You know why: Successful stock offerings were key to funding their
operations, since profits were nonexistent.
How things change, and never more so than at Geoworks, a software and services company engaged in mobile data communications. The company’s stock fell from a high of $54.80 a share in March 2000 to $1.90 in May of this year. Despite this freefall, Geoworks is actively discouraging the purchase of shares by the same large investors it used to court.
How Geoworks has done this is spelled out in a “shareholder rights plan” filed March 12 with the Securities and Exchange Commission. If a hostile investor buys 15% or more of Geoworks’ shares, existing shareholders have the option to buy additional stock at a discount of approximately 50% of the market value.
The plan effectively prevents a suitor from acquiring a controlling interest in the company since any new stake is immediately diluted. A better name might be an “executives’ rights plan” since it is the executives running the company who have the most to lose if it is acquired.
Geoworks isn’t the only company to put out the un-welcome mat. At least 15 companies have adopted such plans this year. Among them: Gateway, Palm, and Yahoo!

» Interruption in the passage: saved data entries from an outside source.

(** The vote. [resolveIp] returns an address that was given, and given at
least as often as any other answer; in whatever order the votes are walked. It panics
exactly when the empty answer, which services that answer without an address
give, has as many votes as every address, in particular when nobody answers. *)
Theorem resolveIp_majority `{Http} range config :
  (forall m, iterates m (range m)) ->
  let votes := votes_for (cf_IpResolver config) in
  match resolveIp range config with
  | Ret ip => quad ip /\ 0 < votes ip /\ forall ip', votes ip' <= votes ip
  | Panic _ => forall ip', votes ip' <= votes ""
  | Stuck => False
  end.
Proof.
  intros Hr votes. unfold resolveIp. set (m := vote (cf_IpResolver config)).
  assert (forall ip, default 0 (m !! ip) = votes ip /\ (is_Some (m !! ip) <-> 0 < votes ip)) as Hm
    by apply vote_spec.
  pose proof (top_max m (range m)) as Ht.
  destruct (top m (range m)) as [v ip]. destruct Ht as (Hv0 & Hmax & Hwho).
  assert (forall ip', votes ip' <= v) as Hall.
  { intros ip'. destruct (decide (0 < votes ip')) as [Hpos|]; [|lia].
    apply Hm, (iterates_elem m (range m) ip' (Hr m)), Hmax in Hpos. by rewrite (proj1 (Hm ip')) in Hpos. }
  case_bool_decide as Hip.
  - subst ip. intros ip'. specialize (Hall ip'). destruct Hwho as [[= ->]|(_ & Hv & _)].
    + assert (0 <= votes "") by apply len_nonneg. lia.
    + rewrite (proj1 (Hm "")) in Hv. lia.
  - destruct Hwho as [[= -> ->]|(_ & Hv & Hpos)]; [done|]. rewrite (proj1 (Hm ip)) in Hv. subst v.
    split; [|done]. unfold votes, votes_for in Hpos.
    destruct (filter (fun url => extractIp url = (ip, None)) (cf_IpResolver config)) as [|url l] eqn:E; [done|].
    assert (url ∈ url :: l) as Hurl by set_solver. rewrite <-E in Hurl.
    apply list_elem_of_filter in Hurl as [Hurl _]. unfold extractIp in Hurl.
    destruct (http_Get url) as [body|err]; [|done]. injection Hurl as <-.
    by apply FindString_quad.
Qed.

(** * Witnesses *)

(** Two services agree, one answers without an address, one does not answer. *)
Definition test_http : Http := {| http_Get := fun url =>
  if bool_decide (url = "u1") then inl (bytes_of_string "<b>Your IP: 81.2.3.4</b>")
  else if bool_decide (url = "u2") then inl (bytes_of_string "81.2.3.4")
  else if bool_decide (url = "u3") then inl (bytes_of_string "busy") else inr (EText "timeout") |}.
Definition resolver_config : ConfigT :=
  Build_ConfigT "p" (cf_ServiceS sample_config) (cf_Manager sample_config) (cf_Mq sample_config)
    (cf_Redis sample_config) (cf_RedisPubSub sample_config) ["u1"; "u2"; "u3"; "u4"] "" false.

Lemma resolveIp_majority_witness :
  @resolveIp test_http (fun m => (map_to_list m).*1) resolver_config = Ret "81.2.3.4" /\
  quad "81.2.3.4" /\ forall ip, @votes_for test_http (cf_IpResolver resolver_config) ip <= 2.
Proof.
  pose proof (@resolveIp_majority test_http (fun m => (map_to_list m).*1) resolver_config
    (fun m => iterates_self m)) as H. cbn zeta in H.
  assert (@resolveIp test_http (fun m => (map_to_list m).*1) resolver_config = Ret "81.2.3.4") as E
    by (vm_compute; reflexivity).
  rewrite E in H. destruct H as (H1 & _ & H3). split; [exact E|]. split; [exact H1|exact H3].
Defined.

They’ve done so, moreover, during times when their stocks could have benefited from big investors. In May, Gateway shares were down from a 52-week high of $70 a share to $18, while Palm and Yahoo! both fell more than 90% over the same period.
Like Geoworks, these companies’ shareholder rights plans discourage new investors who recognize a cheap stock when they see one—and who might well snap up the whole company. Some financial analysts describe this defense strategy as everyday corporate governance. Says Scott Greenstone, an investment analyst at Thomas Weisel Partners: “I think it is fairly standard for most companies to adopt shareholder rights plans.”
Standard, maybe. Questionable, certainly. Without such dilutive plans, potential acquirers are free to identify and exploit business opportunities that could mean unseating management.
No one can force a shareholder to sell his or her stock to a raider. So why do companies need more protection? If shareholders think their stock is priced too cheaply, they have the means to prevent vultures from buying a controlling interest: They can refuse to sell their stock.
David Moon is president of Moon Capital Management.